Ricardo Masini (Princeton)


Abstract: Factor and sparse models are two widely used methods to impose a low-dimensional structure in high-dimension. They are seemingly mutually exclusive. We propose a lifting method that combines the merits of these two models in a supervised learning methodology that allows to efficiently explore all the information in high-dimensional datasets. The method is based on a flexible model for high-dimensional panel data, called factor-augmented regression (FarmPredict) model with both observable or latent common factors, as well as idiosyncratic components. This model not only includes both principal component (factor) regression and sparse regression as specific models but also significantly weakens the cross-sectional dependence and hence facilitates model selection and interpretability. The methodology consists of three steps. At each step, the remaining cross-section dependence can be inferred by a novel test for covariance structure in high-dimensions. We developed asymptotic theory for the FarmPredict model and demonstrated the validity of the multiplier bootstrap for testing high-dimensional covariance structure.This is further extended to testing high-dimensional partial covariance structures.The theory is supported by an simulation study and applications to the construction of a partial covariance network of the financial returns and a prediction exercise for a large panel of macroeconomic time series from FRED-MD database.


Pierre Bellec (Rutgers)







Zongming Ma (UPenn)

Title: Community Detection in Multilayer Networks

Abstract: In this talk, we discuss community detection in a stylized yet informative inhomogeneous multilayer network model. In our model, layers are generated by different stochastic block models, the community structures of which are (random) perturbations of a common global structure while the connecting probabilities in different layers are not related. Focusing on the symmetric two block case, we establish minimax rates for both global estimation of the common structure and individualized estimation of layer-wise community structures. Both minimax rates have sharp exponents. In addition, we provide an efficient algorithm that is simultaneously asymptotic minimax optimal for both estimation tasks under mild conditions. The optimal rates depend on the parity of the number of most informative layers, a phenomenon that is caused by inhomogeneity across layers. This talk is based on a joint work with Shuxiao Chen and Sifan Liu. Time permitting, we shall also discuss community detection in multilayer networks with covariates.

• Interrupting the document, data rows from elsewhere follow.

Lemma enter_refines limit j k s p s' : 1 <= limit -> Inv limit s -> thr s !! k = Some p -> exec_enter limit j k s p = Some s' -> refines limit s s' k p.
Proof.
  intros HL I Hk H. destruct p as [| | | | | | | | | |i|i v|i|r i|r i|r i| | | | | | | | | | | | | | | | | |]; cbn in H; try done.
  - destruct (b_inst s) as [i|] eqn:Eb; injection H as <-; eexists; (split; [by eapply goto_lookup|]); done.
  - injection H as <-. eexists. split; [by eapply (goto_lookup k _ (set_next _ _))|]. cbn [entered mention]. pose proof (total_at bnew _ _ _ ltac:(places) Hk) as Hb. cbn in Hb.
    unfold abs. rewrite (g_new _ _ I) by lia. cbn [b_inst goto set_next set_inst put set_insts set_thr insts Barrier.round]. rewrite lookup_insert_eq. cbn [default from_option id count].
    rewrite (proj2 (Z.ltb_lt 0 limit)) by lia. split; [|done]. unfold Barrier.arrive. cbn [Barrier.arrived Barrier.limit Barrier.round].
    by rewrite (proj2 (Z.eqb_neq (0 + 1) (limit + 1))) by lia.
  - injection H as <-. destruct (alive _ _ _ _ i I Hk ltac:(indicators; lia)) as (x & Hx & _). unfold deref. rewrite Hx.
    eexists. split; [by eapply goto_lookup|]. done.
  - injection H as <-. destruct (alive _ _ _ _ i I Hk ltac:(indicators; lia)) as (x & Hx & _). unfold deref. rewrite Hx.
    destruct (g_store _ _ I k i v Hk) as (x2 & Hx2 & ->). rewrite Hx in Hx2. injection Hx2 as <-.
    destruct (current _ _ _ _ i x I Hk ltac:(indicators; lia) Hx) as [Hb Hc].
    exists (if count x + 1 =? limit then B_clear i else U_store Other i). split; [by eapply (goto_lookup k _ (put _ _ _))|].
    unfold abs, goto, put. cbn [b_inst set_insts set_thr insts]. rewrite Hb, lookup_insert_eq, Hx. cbn [default from_option id count].
    rewrite (proj2 (Z.ltb_lt (count x) limit)) by lia. unfold Barrier.arrive. cbn [Barrier.arrived Barrier.limit Barrier.round].
    destruct (Z.eqb_spec (count x + 1) limit); [rewrite (proj2 (Z.ltb_ge _ _)), (proj2 (Z.eqb_eq _ _)) by lia|rewrite (proj2 (Z.ltb_lt _ _)), (proj2 (Z.eqb_neq _ _)) by lia]; done.
  - injection H as <-. destruct (alive _ _ _ _ i I Hk ltac:(indicators; lia)) as (x & Hx & Hok).
    assert (Hc : cur i s = 1 /\ count x = limit) by (numbers Hk i (U_store Last i); lia). destruct Hc as [Hc Hcl].
    assert (Hb : b_inst s = Some i) by (unfold cur in Hc; by case_decide). destruct (g_cur _ _ I i Hb) as [Hn _].
    eapply (stays _ _ _ _ _ _ i); [by eapply (goto_lookup k _ (set_inst _ _))|done|done|]. unfold abs. cbn [b_inst goto set_inst set_thr next]. rewrite Hb, Hx. cbn [default from_option id].
    rewrite (proj2 (Z.ltb_ge _ _)) by lia. f_equal. lia.
  - injection H as <-. by eapply (stays _ _ _ _ _ _ i); [by eapply (goto_lookup k _ (set_lock _ _))|..].
  - injection H as <-. destruct (negb _); eapply (stays _ _ _ _ _ _ i); try (by eapply goto_lookup); by destruct r.
  - destruct (decide (A_sleep ∈ thr s)) as [Hin|Hout].
    + destruct (decide (thr s !! j = Some A_sleep)) as [Hj|]; [|done]. injection H as <-.
      eapply (stays _ _ _ _ _ _ i); [eapply (goto_lookup k _ (goto j A_chk s)); cbn; rewrite list_lookup_insert_ne by congruence; exact Hk|by destruct r..].
    + injection H as <-. eapply (stays _ _ _ _ _ _ i); try (by eapply goto_lookup); by destruct r.
Qed.
(* what one turn of the event loop does to the state *)
Lemma step_frame (ev : Controls.Event) (st : State) :
  let st' := fst (Controls.step reset ev st) in
  (App.fenState st = fen (App.gameRef st) ->
   App.fenState st' = fen (App.gameRef st')) /\
  (App.thinkingRef st = App.isThinking st ->
   App.thinkingRef st' = App.isThinking st') /\
  (App.gameRef st' = App.gameRef st \/
   (exists o, move (App.gameRef st) o = Some (App.gameRef st')) \/
   (ev = Controls.ClickNewGame /\ App.gameRef st' = reset (App.gameRef st))).
Proof.
  destruct ev; simpl.
  - (* Drop *)
    unfold App.onDrop.
    destruct (App.isThinking st) eqn:Hthinking; [unchanged|].
    match goal with
    | |- context [move (App.gameRef st) ?o] =>
        destruct (move (App.gameRef st) o) as [g'|] eqn:Hmove
    end; [|unchanged].
    match goal with
    | |- context [App.maybeAIMove ?s] =>
        destruct (maybeAIMove_frame s) as (Hg & Hf & _ & Ht & _);
        destruct (App.maybeAIMove s) as [s' effs]
    end.
    simpl in *. rewrite Hg, Hf.
    split; [auto|]. split; [intro; apply Ht; congruence|].
    right. left. eexists. exact Hmove.
  - (* ClickNewGame *)
    unfold Controls.resetGame.
    match goal with
    | |- context [App.maybeAIMove ?s] =>
        destruct (maybeAIMove_frame s) as (Hg & Hf & _ & Ht & _)
    end.
    rewrite Hg, Hf. simpl. repeat split; auto.
  - (* ClickMode *)
    unfold App.clickMode.
    destruct (maybeAIMove_frame (App.flipPlayVsAI st))
      as (Hg & Hf & _ & Ht & _).
    rewrite Hg, Hf. simpl. repeat split; auto.
  - (* ClickAiPlays *)
    unfold Controls.clickAiPlays.
    match goal with
    | |- context [App.maybeAIMove ?s] =>
        destruct (maybeAIMove_frame s) as (Hg & Hf & _ & Ht & _)
    end.
    rewrite Hg, Hf. simpl. repeat split; auto.
  - (* ClickAiMode *)
    unfold Controls.clickAiMode.
    match goal with
    | |- context [App.maybeAIMove ?s] =>
        destruct (maybeAIMove_frame s) as (Hg & Hf & _ & Ht & _)
    end.
    rewrite Hg, Hf. simpl. repeat split; auto.
  - (* SelectDepth *)
    unfold Controls.selectDepth.
    destruct (Nat.eqb d (App.depth st)); [unchanged|].
    match goal with
    | |- context [App.maybeAIMove ?s] =>
        destruct (maybeAIMove_frame s) as (Hg & Hf & _ & Ht & _)
    end.
    rewrite Hg, Hf. simpl. repeat split; auto.
  - (* TimerFires *)
    unfold App.timerFires.
    destruct (guarded && negb (App.thinkingRef st)); [unchanged|].
    unfold App.doFallback.
    destruct (applied_frame (App.fallbackMove cb r) st)
      as (_ & Hsync & Hthink & Hgame).
    repeat split; auto.
    destruct Hgame as [E | E]; auto.
  - (* WorkerMessage *)
    unfold App.onmessage.
    destruct (negb (Worker.res_id e =? App.reqIdRef st)); [unchanged|].
    destruct (applied_frame (Worker.res_move e) st)
      as (_ & Hsync & Hthink & Hgame).
    repeat split; auto.
    destruct Hgame as [E | E]; auto.
  - (* WorkerError *)
    unchanged.
Qed.
(** Dword [k] of PRD [prd] of a slot. *)
Definition prd_dword (w : Port) (tag prd k : Z) : Z :=
  rd (_ct w) (prd_index tag prd + k).

(** The values written to a register, oldest first. *)
Definition writes_to (r : preg) (w : Port) : list Z :=
  map snd (filter (fun e => bool_decide (fst e = r)) (mmio w)).

(** The arrays have the sizes the constructor allocates, the command list
    holds dwords, and the slot cursor is inside the slot range. *)
Definition port_wf (w : Port) : Prop :=
  1 <= _max_slots w <= 32 /\
  0 <= _tag w < _max_slots w /\
  length (_cl w) = Z.to_nat (_max_slots w * CL_DWORDS) /\
  length (_ct w) = Z.to_nat (_max_slots w * (128 + MAX_PRD_COUNT * 16) / 4) /\
  length (_usertags w) = 32%nat /\
  Forall (fun v => 0 <= v < 2 ^ 32) (_cl w).

#[global] Instance port_wf_dec w : Decision (port_wf w).
Proof. unfold port_wf. apply _. Defined.

(** Descriptors as the message type has them: two [unsigned] members. *)
Definition dma_wf (d : DmaDescriptor) : Prop :=
  0 <= bytecount d < 2 ^ 32 /\ 0 <= byteoffset d < 2 ^ 32.

(** The address [receive] passes to [add_dma] for a descriptor. *)
Definition dma_ptr (msg : MessageDisk) (d : DmaDescriptor) : Z :=
  wrap32 (msg_physoffset msg + byteoffset d).

(** A descriptor that passes the bounds check of [receive] and the byte-count
    checks of [add_dma]. *)
Definition dma_accepted (msg : MessageDisk) (d : DmaDescriptor) : bool :=
  (byteoffset d <=? msg_physsize msg)
  && (wrap32 (byteoffset d + bytecount d) <=? msg_physsize msg)
  && Z.even (bytecount d)
  && (bytecount d <? 2 ^ 22).

(** When [add_dma] refuses a byte count or a full PRD table. *)
Definition prd_rejected (w : Port) (count : Z) : bool :=
  Z.odd count || (2 ^ 22 <=? count) || (MAX_PRD_COUNT <=? prd_count w (_tag w)).

(** The opcode [receive] chooses. *)
Definition opcode (t : disk_type) (lba48 : bool) : Z :=
  match t with
  | DISK_READ => if lba48 then 0x25 else 0xc8
  | DISK_WRITE => if lba48 then 0x35 else 0xca
  | DISK_FLUSH_CACHE => if lba48 then 0xea else 0xe7
  | _ => 0
  end.

(** ** The states the operations leave *)

(** The state [set_command] leaves, [phys] being the physical address of the
    command table of the slot. *)
Definition command_set (w : Port) (phys : Z) (header : Z) (fis : list Z) : Port :=
  let tag := _tag w in
  set_ct (wr_list (ct_index tag) (dwords_of_bytes fis) (_ct w))
    (set_cl (wr (tag * CL_DWORDS + 2 + 1) 0
               (wr (tag * CL_DWORDS + 2 + 0) (wrap32 phys)
                  (wr (tag * CL_DWORDS + 1) 0
                     (wr (tag * CL_DWORDS + 0) header (_cl w))))) w).

(** The state [add_dma] and [add_prd] leave when they append a PRD for a
    buffer at physical address [phys]. *)
Definition prd_appended (w : Port) (phys count : Z) : Port :=
  let tag := _tag w in
  let hdr := slot_header w tag in
  let p := prd_index tag (Z.shiftr hdr 16) in
  set_ct (wr (p + 3) (wrap32 (count - 1))
            (wr (p + 1) 0 (wr (p + 0) (wrap32 phys) (_ct w))))
         (set_cl (wr (tag * CL_DWORDS + 0) (wrap32 (hdr + Z.shiftl 1 16)) (_cl w)) w).

(** The state after PRDs for the descriptors [dma] have been appended. *)
Fixpoint prds_appended (E : Env) (msg : MessageDisk) (dma : list DmaDescriptor)
    (w : Port) : Port :=
  match dma with
  | [] => w
  | d :: rest =>
      prds_appended E msg rest
        (prd_appended w (default 0 (translate E w (dma_ptr msg d))) (bytecount d))
  end.

(** The state [start_command] leaves. *)
Definition command_started (w : Port) (usertag : Z) : Port :=
  let tag := _tag w in
  set_tag ((tag + 1) mod _max_slots w)
    (log_write CI (bit32 tag)
       (set_usertags (wr tag usertag (_usertags w))
          (set_inprogress (Z.lor (_inprogress w) (bit32 tag)) w))).

(** The state in which [receive] leaves the slot once it has set up the
    command of a request: header and FIS written, no PRD yet. *)
Definition request_set (w : Port) (phys : Z) (msg : MessageDisk) : Port :=
  let lba48 := _lba48 (_params w) in
  match msg_type msg with
  | DISK_FLUSH_CACHE =>
      command_set w phys (cl_header true false 0)
        (cfis (opcode DISK_FLUSH_CACHE lba48) 0 0 0 0)
  | t =>
      command_set w phys (cl_header (negb (is_write t)) false 0)
        (cfis (opcode t lba48) (msg_sector msg)
           (Z.shiftr (sum_length (msg_dma msg)) 9) 0 0)
  end.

Professor Dylan Small (University of Pennsylvania)

Testing an Elaborate Theory of a Causal Hypothesis

When R.A. Fisher was asked what can be done in observational studies to clarify the step from association to causation, he replied, “Make your theories elaborate” -- when constructing a causal hypothesis, envisage as many different consequences of its truth as possible and plan observational studies to discover whether each of these consequences is found to hold.  William Cochran called “this multi-phasic attack…one of the most potent weapons in observational studies.”  Statistical tests for the various pieces of the elaborate theory help to clarify how much the causal hypothesis is corroborated. In practice, the degree of corroboration of the causal hypothesis has been assessed by a verbal description of which of the several tests provides evidence for which of the several predictions. This verbal approach can miss quantitative patterns.  We develop a quantitative approach to making statistical inference about the amount of the elaborate theory that is supported by evidence.  

This is joint work with Bikram Karmakar.